## [Exercise]
Reprint the full listing exactly.

## [Supplied data]
(* ===== verification/_CoqProject ===== *)
-Q . S2P
Prelude.v
Text.v
Time.v
Float64.v
Types.v
Log.v
Bindings.v
Metrics.v
Backlog.v
ColumnDict.v
Http.v
Config.v
Described.v
Sqlite.v
Database.v
Writer.v
Migrations.v
Reader.v
Storage.v
LogTable.v
TableEngine.v
Queries.v
LogStore.v
Snapshots.v
FileHarvester.v
HarvesterThread.v
Tasks.v
Retention.v
Stats.v
Sse.v
Stream.v
Delivery.v
Handlers.v
QueryService.v
Process.v
Service.v
Served.v
Leases.v
Api.v
Main.v
Embed.v
Burn.v
BurnRun.v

## [Answer section]
(* ===== verification/_CoqProject ===== *)
-Q . S2P
Prelude.v
Text.v
Time.v
Float64.v
Types.v
Log.v
Bindings.v
Metrics.v
Backlog.v
ColumnDict.v
Http.v
Config.v
Described.v
Sqlite.v
Database.v
Writer.v
Migrations.v
Reader.v
Storage.v
LogTable.v
TableEngine.v
Queries.v
LogStore.v
Snapshots.v
FileHarvester.v
HarvesterThread.v
Tasks.v
Retention.v
Stats.v
Sse.v
Stream.v
Delivery.v
Handlers.v
QueryService.v
Process.v
Service.v
Served.v
Leases.v
Api.v
Main.v
Embed.v
Burn.v
BurnRun.v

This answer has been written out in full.